House

Pennsylvania representatives call on Penn board to remove Magill

A group of six Pennsylvania Republicans called on the University of Pennsylvania (Penn) to fire its president, Liz Magill, following backlash against comments she made at a House committee hearing Tuesday.

At the hearing about antisemitism on college campuses, Magill and other college leaders controversially said that it would depend on context whether comments calling for genocide of Jewish people would be considered harassment.

“President Liz Magill’s actions in front of Congress were an embarrassment to the university, its student body, and its vast network of proud alumni,” Rep. Guy Reschenthaler (R-Pa.) said on X, formerly known as Twitter. “She has shown the entire world that she is either incapable or unwilling to combat antisemitism on the university’s campus and take care of its student body.”

Reps. Dan Meuser, Mike Kelly, John Joyce, Lloyd Smucker and Brian Fitzpatrick, all Pennsylvania Republicans, also signed onto the letter.

Magill later clarified her remarks after receiving criticism by Pennsylvania Gov.
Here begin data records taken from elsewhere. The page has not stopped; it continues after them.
(* ===== verification/Tar.v ===== *)
(** * Tar: src/src/tar.c

    The archive parser: octal sizes, and the tail queue of files built in
    kernel memory.  A [struct tar_file] is 120 bytes: [tf_filename] at 0,
    [tf_datasiz] at 104, [tf_data] at 108, the queue links at 112 and 116; a
    [struct tar_fileQ] is [tqh_first] at 0 and [tqh_last] at 4. *)

From S2P Require Import Prelude Mem Libc SortedArray KState Paging Heap HeapSpec Kmalloc.

(** [for (j = 11; j > 0; j--, count *= 8) size += (in[j-1] - '0') * count;] *)
Fixpoint getsize_loop (j : nat) (m : memory) (inp size count : Z) : Z :=
  match j with
  | O => size
  | S j' =>
      let size := u32 (size + u32 ((s8 (load8 m (inp + Z.of_nat j')) - 48) * count)) in
      getsize_loop j' m inp size (u32 (count * 8))
  end.

Definition getsize (m : memory) (inp : Z) : Z := getsize_loop 11 m inp 0 1.

(** ** The queue macros of src/src/freebsd/sys/queue.h *)

Definition tf_datasiz_at (tf : Z) : Z := u32 (tf + 104).
Definition tf_data_at (tf : Z) : Z := u32 (tf + 108).
Definition tqe_next_at (tf : Z) : Z := u32 (tf + 112).
Definition tqe_prev_at (tf : Z) : Z := u32 (tf + 116).
Definition tqh_last_at (q : Z) : Z := u32 (q + 4).

Definition TAILQ_INIT (head : Z) : M kstate unit :=
  _ ← stw head 0; stw (tqh_last_at head) head.

Definition TAILQ_INSERT_TAIL (head elm : Z) : M kstate unit :=
  _ ← stw (tqe_next_at elm) 0;
  last ← ldw (tqh_last_at head);
  _ ← stw (tqe_prev_at elm) last;
  last ← ldw (tqh_last_at head);
  _ ← stw last elm;
  stw (tqh_last_at head) (tqe_next_at elm).

(** ** The parser *)

Definition sizeof_tar_file : Z := 120.
Definition sizeof_tar_fileQ : Z := 8.
Definition size_offset : Z := 124.

(** [p += ((siz / 512) + 1) * 512; if (siz % 512) p += 512;] *)
Definition next_header (p siz : Z) : Z :=
  let p := u32 (p + u32 ((siz / 512 + 1) * 512)) in
  if negb (siz mod 512 =? 0) then u32 (p + 512) else p.

Section tar.
Context (kfuel : nat).

(** The [for (i = 0; ; i++)] loop; [None] is the allocation failure. *)
Fixpoint tar_loop (fuel : nat) (q p i : Z) : M kstate (option Z) :=
  match fuel with
  | O => halt NoFuel
  | S fuel' =>
      m ← get_mem;
      if load8 m p =? 0 then mret (Some i)
      else
        let siz := getsize m (u32 (p + size_offset)) in
        tf ← kmalloc0 kfuel sizeof_tar_file;
        if tf =? 0 then mret None
        else
          _ ← modify (fun s => set_ks_mem (memcpy (ks_mem s) tf p 100) s);
          _ ← stw (tf_datasiz_at tf) siz;
          _ ← stw (tf_data_at tf) (u32 (p + 512));
          _ ← TAILQ_INSERT_TAIL q tf;
          tar_loop fuel' q (next_header p siz) (s32 (i + 1))
  end.

(** Returns the count (-1 on failure) and, when it is set, the queue. *)
Definition tar_parse_mem (fuel : nat) (addr : Z) : M kstate (Z * option Z) :=
  q ← kmalloc0 kfuel sizeof_tar_fileQ;
  if q =? 0 then mret (-1, None)
  else
    _ ← TAILQ_INIT q;
    r ← tar_loop fuel q addr 0;
    match r with
    | Some i => mret (i, Some q)
    | None => mret (-1, None)
    end.
End tar.

(** ** Octal fields *)

(** The value of octal digit characters, most significant first. *)
Fixpoint oct_value (l : list Z) (acc : Z) : Z :=
  match l with [] => acc | c :: l' => oct_value l' (8 * acc + (c - 48)) end.

(** The [n]-digit octal field that holds [v]. *)
Fixpoint oct_field (n : nat) (v : Z) : list Z :=
  match n with
  | O => []
  | S n' => oct_field n' (v / 8) ++ [48 + v mod 8]
  end.

Definition oct_digit (c : Z) : Prop := 48 <= c < 56.

(** ** Lemmas *)

Lemma oct_value_app l1 l2 acc : oct_value (l1 ++ l2) acc = oct_value l2 (oct_value l1 acc).
Proof. revert acc; induction l1 as [| c l1 IH]; intros acc; cbn; auto. Qed.

Lemma oct_value_acc l acc :
  oct_value l acc = oct_value l 0 + 8 ^ Z.of_nat (length l) * acc.
Proof.
  revert acc; induction l as [| c l IH]; intros acc; cbn [oct_value length]; [cbn; lia |].
  rewrite IH, (IH (8 * 0 + (c - 48))), Nat2Z.inj_succ, Z.pow_succ_r by lia. lia.
Qed.

Lemma oct_value_field n v : 0 <= v < 8 ^ Z.of_nat n -> oct_value (oct_field n v) 0 = v.
Proof.
  revert v; induction n as [| n IH]; intros v Hv; cbn [oct_field]; [cbn in *; lia |].
  rewrite Nat2Z.inj_succ, Z.pow_succ_r in Hv by lia.
  rewrite oct_value_app, IH by (Z.div_mod_to_equations; lia). cbn [oct_value].
  Z.div_mod_to_equations; lia.
Qed.

Lemma oct_field_length n v : length (oct_field n v) = n.
Proof. revert v; induction n; intros v; cbn; [done |]. rewrite length_app, IHn. cbn; lia. Qed.

Lemma oct_field_digits n v : Forall oct_digit (oct_field n v).
Proof.
  revert v; induction n as [| n IH]; intros v; cbn; [constructor |].
  apply Forall_app; split; [done |]. constructor; [| constructor].
  unfold oct_digit. Z.div_mod_to_equations; lia.
Qed.

(** The loop adds the value of the digits still to read. *)
Lemma getsize_loop_value j m inp size count :
  0 <= count ->
  Forall oct_digit (load_bytes m inp j) ->
  getsize_loop j m inp (u32 size) (u32 count) =
    u32 (size + count * oct_value (load_bytes m inp j) 0).
Proof.
  revert size count; induction j as [| j IH]; intros size count Hc Hd; cbn [getsize_loop].
  - cbn. f_equal; lia.
  - replace (S j) with (j + 1)%nat in Hd |- * by lia. rewrite load_bytes_app in Hd |- *.
    apply Forall_app in Hd as [Hd Hx]. cbn [load_bytes] in Hx |- *.
    apply Forall_cons in Hx as [Hx _]. unfold oct_digit in Hx.
    set (c := load8 m (inp + Z.of_nat j)) in *. rewrite s8_small by lia.
    assert (E1 : u32 (u32 size + u32 ((c - 48) * u32 count)) =
                 u32 (size + (c - 48) * count)).
    { rewrite u32_add_idem_l, u32_add_idem_r. unfold u32.
      rewrite Z.add_mod, Zmult_mod_idemp_r, <- Z.add_mod by lia. done. }
    assert (E2 : u32 (u32 count * 8) = u32 (count * 8)) by apply Zmult_mod_idemp_l.
    rewrite E1, E2, IH by (done || lia). rewrite oct_value_app. cbn [oct_value].
    f_equal. lia.
Qed.

Lemma getsize_run m inp :
  Forall oct_digit (load_bytes m inp 11) ->
  getsize m inp = u32 (oct_value (load_bytes m inp 11) 0).
Proof.
  intros H. unfold getsize. change 0 with (u32 0) at 1. change 1 with (u32 1) at 1.
  rewrite getsize_loop_value by done. f_equal. lia.
Qed.

(** The parser steps to the first 512-byte boundary after the file's data. *)
Lemma next_header_value p siz :
  0 <= siz -> p + siz + 1535 < 4294967296 -> 0 <= p ->
  next_header p siz = p + 512 + 512 * ((siz + 511) / 512).
Proof.
  intros Hs Hp H0. unfold next_header. cbv zeta.
  rewrite (u32_id ((siz / 512 + 1) * 512)) by (Z.div_mod_to_equations; lia).
  rewrite (u32_id (p + _)) by (Z.div_mod_to_equations; lia).
  destruct (Z.eqb_spec (siz mod 512) 0); cbn;
    rewrite ?u32_id by (Z.div_mod_to_equations; lia); Z.div_mod_to_equations; lia.
Qed.

(** ** Properties *)

(** [getsize] inverts the tar encoding: reading back the 11-digit octal
    field of a size below 4 GB gives the size, and from there the parser's step
    lands on the first 512-byte block after the header and the data. *)
Theorem getsize_roundtrip m inp p siz :
  0 <= siz < 4294967296 -> load_bytes m inp 11 = oct_field 11 siz ->
  getsize m inp = siz /\
  (0 <= p -> p + siz + 1535 < 4294967296 -> p mod 512 = 0 ->
   let q := next_header p (getsize m inp) in
   q mod 512 = 0 /\ p + 512 + siz <= q < p + 512 + siz + 512).
Proof.
  intros Hs Hf.
  assert (E : getsize m inp = siz).
  { rewrite getsize_run by (rewrite Hf; apply oct_field_digits).
    rewrite Hf, oct_value_field; [by apply u32_id |].
    change (8 ^ Z.of_nat 11) with 8589934592. lia. }
  split; [done |]. intros H0 Hp Hm. cbv zeta. rewrite E, next_header_value by lia.
  split; Z.div_mod_to_equations; lia.
Qed.

(** The size field "00000001750" (1000) of a header at 0x4000. *)
Lemma getsize_roundtrip_witness :
  let m := store_bytes ∅ (0x4000 + 124) (oct_field 11 1000) in
  getsize m (0x4000 + 124) = 1000 /\
  (0 <= 0x4000 -> 0x4000 + 1000 + 1535 < 4294967296 -> 0x4000 mod 512 = 0 ->
   let q := next_header 0x4000 (getsize m (0x4000 + 124)) in
   q mod 512 = 0 /\ 0x4000 + 512 + 1000 <= q < 0x4000 + 512 + 1000 + 512).
Proof.
  cbv zeta. apply getsize_roundtrip; [lia | vm_compute; reflexivity].
Defined.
Josh Shapiro (D) and university donors.


“In that moment, I was focused on our university’s long-standing policies, aligned with the U.S. Constitution, which say that speech alone is not punishable,” Magill said in a video Wednesday. “I was not focused on, but I should have been, the irrefutable fact that a call for genocide of Jewish people is a call for some of the most terrible violence human beings can perpetrate.” 

Shapiro, who is Jewish, called on the university’s board of trustees to hold a meeting about the comments Wednesday, and a top university donor retracted a $100 million donation.
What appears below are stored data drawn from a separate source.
(** [dirent.name] after the copy and the explicit terminator. *)
Lemma dirent_name m d nd nm :
  cstr m nd nm -> disjoint d 132 nd 312 -> Z.of_nat (length nm) < 128 ->
  let m' := store8 (memcpy m d nd (Z.of_nat (length nm) + 1)) (d + Z.of_nat (length nm)) 0 in
  cstr m' d nm /\ only_changed m m' d 128.
Proof.
  intros Hc D Hl m'. pose proof Hc as (Hb & Hf & Hz). unfold disjoint in D.
  assert (Hat : forall x, in_u32 x -> load8 m' x =
    if decide (x = d + Z.of_nat (length nm)) then 0
    else if decide (d <= x < d + Z.of_nat (length nm)) then load8 m (nd + (x - d))
    else load8 m x).
  { intros x Hx. unfold m'. rewrite load8_store8, load8_memcpy by (unfold disjoint; (done || lia)).
    rewrite !u32_id by (unfold in_u32 in Hx; lia). repeat case_decide; try lia; done. }
  split; [split; [| split; [done |]] |].
  - rewrite <- Hb at 2. apply list_eq. intros i.
    destruct (decide (i < length nm)%nat).
    + rewrite !lookup_load_bytes by done. rewrite Hat by (unfold in_u32; lia).
      rewrite decide_False, decide_True by lia. do 2 f_equal. lia.
    + rewrite !lookup_ge_None_2; [done | rewrite length_load_bytes; lia ..].
  - rewrite Hat by (unfold in_u32; lia). by rewrite decide_True.
  - intros x Hx Hout. rewrite Hat by done. by rewrite !decide_False by lia.
Qed.

Lemma initrd_readdir_run sfuel node i nm names s :
  nodes_named (ks_mem s) (ird s) names -> nodes_apart (ird s) ->
  names !! i = Some nm -> (length nm < sfuel)%nat -> Z.of_nat (length nm) < 128 ->
  screen_wf (screen_of (console s)) ->
  exists m c,
    initrd_readdir sfuel node (Z.of_nat i + 1) s =
      Done (dirent_p (ird s)) (set_ks_mem m (set_console c s)) /\
    cstr m (dirent_p (ird s)) nm /\
    load32 m (u32 (dirent_p (ird s) + o_dirent_inode)) =
      callback s (root_node (ird s) (Z.of_nat i)) o_inode /\
    only_changed (ks_mem s) m (dirent_p (ird s)) sizeof_dirent /\
    screen_of c = terminal_puts
      (bytes "found " ++ nm ++ bytes " for index=" ++ rev (buf_d (Z.of_nat i + 1)) ++ [10])
      (screen_of (console s)).
Proof.
  intros [Hn Hns] Hap Hi Hsf Hl Hwf. pose proof (lookup_lt_Some _ _ _ Hi) as Hlt.
  pose proof (Hns i nm Hi) as Hnd. set (v := ird s) in *.
  pose proof (root_node_small v (Z.of_nat i) Hap ltac:(lia)) as Hrn.
  set (nd := root_node v (Z.of_nat i)) in *. set (d := dirent_p v) in *.
  assert (D : disjoint d 132 nd 312).
  { unfold nodes_apart, disjoint, sizeof_vfs_node, sizeof_dirent in *. fold d in Hap. lia. }
  assert (Hlen : forall st, cstr (ks_mem st) nd nm ->
    str_op (fun m => strlen sfuel m nd) st = Done (Z.of_nat (length nm)) st).
  { intros st E. apply str_op_run. apply strlen_cstr; [done | lia | done]. }
  unfold initrd_readdir. rewrite (bind_Done (gets ird) _ s v s) by done.
  rewrite (proj2 (Z.eqb_neq (Z.of_nat i + 1) 0)), andb_false_r by lia.
  unfold nodes_apart, sizeof_vfs_node, sizeof_dirent, disjoint in *.
  replace (u32 (Z.of_nat i + 1 - 1)) with (Z.of_nat i) by (rewrite u32_id; lia).
  rewrite (proj2 (Z.leb_gt (nroot_nodes v) (Z.of_nat i))) by lia. fold nd.
  rewrite (bind_Done _ _ _ _ _ (Hlen s Hnd)).
  rewrite (bind_Done _ _ s nm s).
  2: { unfold gets. rewrite Nat2Z.id. by destruct Hnd as (-> & _). }
  destruct (kprintf_run (bytes "found %s for index=%d" ++ [10]) [VStr nm; VInt (Z.of_nat i + 1)]
    (bytes "found " ++ nm ++ bytes " for index=" ++ rev (buf_d (Z.of_nat i + 1)) ++ [10])
    s) as (c & Hrun & Hc & _); [done | done |].
  rewrite (bind_Done _ _ _ _ _ Hrun), (bind_Done _ _ _ _ _ (Hlen (set_console c s) Hnd)).
  rewrite (u32_id (Z.of_nat (length nm) + 1)) by lia. fold d.
  destruct (dirent_name (ks_mem s) d nd nm Hnd D Hl) as [Hname Hch].
  set (m1 := memcpy (ks_mem s) d nd (Z.of_nat (length nm) + 1)) in *.
  set (m2 := store8 m1 (d + Z.of_nat (length nm)) 0) in *.
  assert (Hnd1 : cstr m1 nd nm).
  { eapply cstr_ext; [| | | exact Hnd]; try lia. intros x Hx. unfold m1.
    rewrite load8_memcpy by (unfold disjoint, in_u32; lia). by rewrite decide_False by lia. }
  rewrite (bind_Done _ _ _ tt (set_ks_mem m1 (set_console c s))) by done.
  rewrite (bind_Done _ _ _ _ _ (Hlen (set_ks_mem m1 (set_console c s)) Hnd1)).
  rewrite (u32_id (d + Z.of_nat (length nm))) by lia.
  rewrite (bind_Done _ _ _ tt (set_ks_mem m2 (set_console c s))) by done.
  set (ino := callback s nd o_inode).
  assert (Hino : load32 m2 (u32 (nd + o_inode)) = ino).
  { unfold ino, callback. eapply load32_only_changed; [exact Hch |].
    unfold disjoint, o_inode. rewrite u32_id; lia. }
  rewrite (bind_Done _ _ _ ino (set_ks_mem m2 (set_console c s)))
    by (unfold ldf, ldw, gets; cbn [ks_mem set_ks_mem]; by rewrite Hino).
  set (m3 := store32 m2 (u32 (d + o_dirent_inode)) ino).
  exists m3, c. split; [done |].
  assert (Hd : u32 (d + o_dirent_inode) = d + 128) by (apply u32_id; lia).
  assert (Hch3 : only_changed m2 m3 (d + 128) 4)
    by (unfold m3; rewrite Hd; apply only_changed_store32; lia).
  split; [eapply cstr_ext; [| | | exact Hname]; try lia;
          intros x Hx; apply Hch3; unfold in_u32; lia |].
  split; [unfold m3; rewrite load32_store32_eq; apply u32_small, load32_range |].
  split; [| done].
  eapply (only_changed_trans _ m2); eapply only_changed_weaken; try done; lia.
Qed.

(** ** Properties *)

(** C40: reading a file of a ramdisk that holds some, into a buffer that does
    not overlap the data of any, with [offset + size] not overflowing, returns as many bytes as lie between [offset] and the end of the file, at
    most [size]; exactly those bytes of the file are copied to the buffer, and
    nothing else is written; an unknown file or an offset past the end reads
    nothing. *)
Theorem initrd_read_correct sfuel fuel node nm offset size buffer fs s :
  file_chain (ks_mem s) (load32 (ks_mem s) (tar_files (ird s))) fs -> fs <> [] ->
  cstr (ks_mem s) node nm ->
  Forall (fun f => (length (f_name f) < sfuel)%nat) fs -> (length fs <= fuel)%nat ->
  0 <= offset -> 0 <= size -> offset + size < 4294967296 ->
  Forall (fun f => 0 <= f_data f /\ disjoint buffer size (f_data f) (f_size f)) fs ->
  match find_file nm fs with
  | None => initrd_read sfuel fuel node offset size buffer s = Done 0 s
  | Some f =>
      exists n m,
        initrd_read sfuel fuel node offset size buffer s =
          Done (Z.of_nat n) (set_ks_mem m s) /\
        Z.of_nat n = Z.max 0 (Z.min size (f_size f - offset)) /\
        load_bytes m buffer n = load_bytes (ks_mem s) (f_data f + offset) n /\
        only_changed (ks_mem s) m buffer (Z.of_nat n)
  end.
Proof.
  intros Hch Hne Hnm Hl Hf Ho Hs Hos Hd.
  rewrite (initrd_read_run sfuel fuel node nm offset size buffer fs s Hch Hne Hnm Hl Hf Ho Hs Hos).
  destruct (find_file nm fs) as [f |] eqn:Ef; [| done].
  assert (Hfd : 0 <= f_data f /\ disjoint buffer size (f_data f) (f_size f)).
  { clear -Ef Hd. induction Hd as [| g fs Hg Hd IH]; cbn in Ef; [done |].
    destruct (decide (f_name g = nm)); [by simplify_eq | by apply IH]. }
  destruct Hfd as [H0 D]. unfold disjoint in D.
  destruct (Z.ltb_spec (f_size f) offset) as [L | L].
  - exists 0%nat, (ks_mem s). rewrite set_ks_mem_id. split; [done |].
    split; [lia |]. split; [done |]. apply only_changed_refl.
  - assert (Hrs : read_size f offset size = Z.min size (f_size f - offset))
      by (unfold read_size; by rewrite (proj2 (Z.ltb_ge _ _) L)).
    set (n := Z.to_nat (read_size f offset size)).
    assert (En : Z.of_nat n = read_size f offset size) by (unfold n; lia).
    rewrite <- En in *. eexists n, _. split; [reflexivity |]. split; [lia |].
    destruct (Z.eq_dec (Z.of_nat n) 0) as [Ez | Ez].
    { assert (n = 0%nat) as -> by lia. split; [done |]. apply only_changed_refl. }
    rewrite u32_id by lia. split.
    + apply load_bytes_memcpy. unfold disjoint. lia.
    + intros x Hx Hout. rewrite load8_memcpy by (unfold disjoint; lia || done).
      by rewrite decide_False.
Qed.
The board did meet earlier Thursday, but the contents of the meeting are unknown.

Lawmakers from both parties, the White House and GOP presidential candidates have criticized Magill, Harvard President Claudine Gay and MIT President Sally Kornbluth for their comments in the hearing, as Congress increasingly turns to college campuses as the locus for conversations around antisemitism amid the Israel-Hamas war in Gaza.